(** Clearing a reference bit. *)
Lemma clock_clear h r fs i f bp h' :
  clock_ok h r fs → fs !! i = Some f → malloc (OBool false) h = (bp, h') →
  ∃ ht, hash_insert (f_key f) bp (frame_table r) h' = Ok ht
    ∧ ∀ hd, clock_ok h' (mkClockReplacer (num_pages r) (frames r) ht hd false)
        (<[i := mkFrame (f_id f) false (f_node f) (f_key f) bp]> fs).
Proof.
  intros Hok Hf Hm. destruct (clock_malloc _ _ _ _ _ _ Hok Hm) as (Hok' & Hbn & Hbc & _ & _ & Hfr).
  destruct (ck_frame _ _ _ Hok' i f Hf) as (Hr & Hs & _). pose proof (ck_pages _ _ _ Hok) as Hpg.
  destruct (num_insert h' (frame_table r) (num_pages r) (elements_of fs) (ck_table _ _ _ Hok')
              (f_id f) (f_key f) bp) as (ht & Hht & Hnt).
  - lia.
  - by eapply clock_no_collision.
  - done.
  - split; [done|]. by eexists.
  - intros z' el (j & g & Hg & _ & ->)%elements_inv. by destruct (Hfr j g Hg) as (_ & _ & ?).
  - exists ht. split; [done|]. intros hd. set (f' := mkFrame _ _ _ _ _).
    assert (∀ A (F : Frame → A), F f' = F f → F <$> <[i := f']> fs = F <$> fs) as Hmap.
    { intros A F HF. rewrite list_fmap_insert, HF. apply list_insert_id.
      by rewrite list_lookup_fmap, Hf. }
    split; cbn [num_pages frames frame_table clock_latch]; [| | | |done|by eapply ck_capacity|done].
    + by rewrite (elements_set fs i f f' (ck_ids _ _ _ Hok) Hf eq_refl).
    + unfold nodes_of. rewrite (Hmap _ (λ f, (f_node f, f_key f))) by done. apply (ck_list _ _ _ Hok').
    + intros j g Hg. destruct (decide (j = i)) as [->|Hne].
      * rewrite list_lookup_insert_eq in Hg by (by eapply lookup_lt_Some). by injection Hg as <-.
      * rewrite list_lookup_insert_ne in Hg by done. by eapply (ck_frame _ _ _ Hok').
    + rewrite (Hmap _ f_id) by done. by eapply ck_ids.
Qed.

(** What eviction leaves of a heap. *)
Definition kept (fs : list Frame) (h h' : heap) : Prop :=
  ∀ q, is_Some (cells h !! q) → (∀ j g, fs !! j = Some g → q ≠ f_node g ∧ q ≠ f_key g) →
    cells h' !! q = cells h !! q.

Lemma kept_malloc fs h o p h' : heap_ok h → malloc o h = (p, h') → kept fs h h'.
Proof.
  intros Hh Hm q [o' Hq] _. destruct (heap_ok_malloc _ _ _ _ Hh Hm) as (_ & _ & Hn & ->).
  rewrite lookup_insert_ne; [done|congruence].
Qed.
(* ===== verification/Disk.v ===== *)
(** * Disk: the disk manager ([disk/disk_manager.h], [disk/disk_manager.c])

    The file system is a map from paths to contents. The model is of a system
    on which [open], [lseek], [write] and [fsync] on regular files succeed and
    a [read] or [write] is not cut short except by the end of the file. *)
From S2P Require Import Prelude Serialize Memory Hash.

(** The bytes that a block of a page holds when [malloc] returns it: any. *)
Class Uninit := {
  uninit : list Z;
  uninit_length : zlen uninit = 4096;
  uninit_bytes : Forall is_byte uninit;
}.

(** ** The code *)

Abbreviation disk := (gmap text (list Z)).

Definition MAX_PAGES : Z := 500.
Definition DBFILES_DIR : text := str "db_files".

Record DiskManager := mkDiskManager {
  page_directory : HashTable;
  table_name : text;
  dm_latch : bool;
}.

(** Opens the file, creating it when it does not exist; the descriptor stands
    for its path, and the directory is created when it is missing. *)
Definition table_file (name : text) (d : disk) : outcome (text * disk) :=
  path ← sprintf 40 (DBFILES_DIR ++ str "/" ++ name ++ str ".db");
  Ok (path, match d !! path with Some _ => d | None => <[path := []]> d end).

(** The contents of an open file, and [write] or [pwrite] at an offset: a gap
    past the end reads as zeros. *)
Definition contents (path : text) (d : disk) : list Z := default [] (d !! path).
Definition file_write (off : Z) (bs content : list Z) : list Z :=
  splice (content ++ zeros (off + zlen bs - zlen content)) off bs.
Definition pwrite (path : text) (bs : list Z) (off : Z) (d : disk) : disk :=
  <[path := file_write off bs (contents path d)]> d.

Section disk.
Context {U : Uninit}.

(** The product is a 32-bit unsigned one. *)
Definition write_page (page_id : Z) (disk_manager : DiskManager) (data : list Z) (d : disk)
    : outcome disk :=
  _ ← sprintf 11 (format_d (i32 page_id));
  r ← table_file (table_name disk_manager) d;
  let '(fd, d) := r in
  Ok (pwrite fd data (u32 (page_id * PAGE_SIZE)) d).

(** The offset is an [int]; [lseek] refuses a negative one. What a short read
    leaves of the page is what the block held. *)
Definition read_page (page_id : Z) (disk_manager : DiskManager) (d : disk)
    : outcome (list Z * disk) :=
  r ← table_file (table_name disk_manager) d;
  let '(fd, d) := r in
  let offset := i32 (u32 (page_id * PAGE_SIZE)) in
  let fsize := zlen (contents fd d) in
  if fsize <=? offset then Exit 1
  else if offset <? 0 then Exit 1
  else
    let bs := slice (contents fd d) offset PAGE_SIZE in
    Ok (bs ++ drop (length bs) uninit, d).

THE PROBLEM:
Copy each line of the listing that carries the word "Exit".

RESPONSE FOR THIS EXERCISE:
  if fsize <=? offset then Exit 1
  else if offset <? 0 then Exit 1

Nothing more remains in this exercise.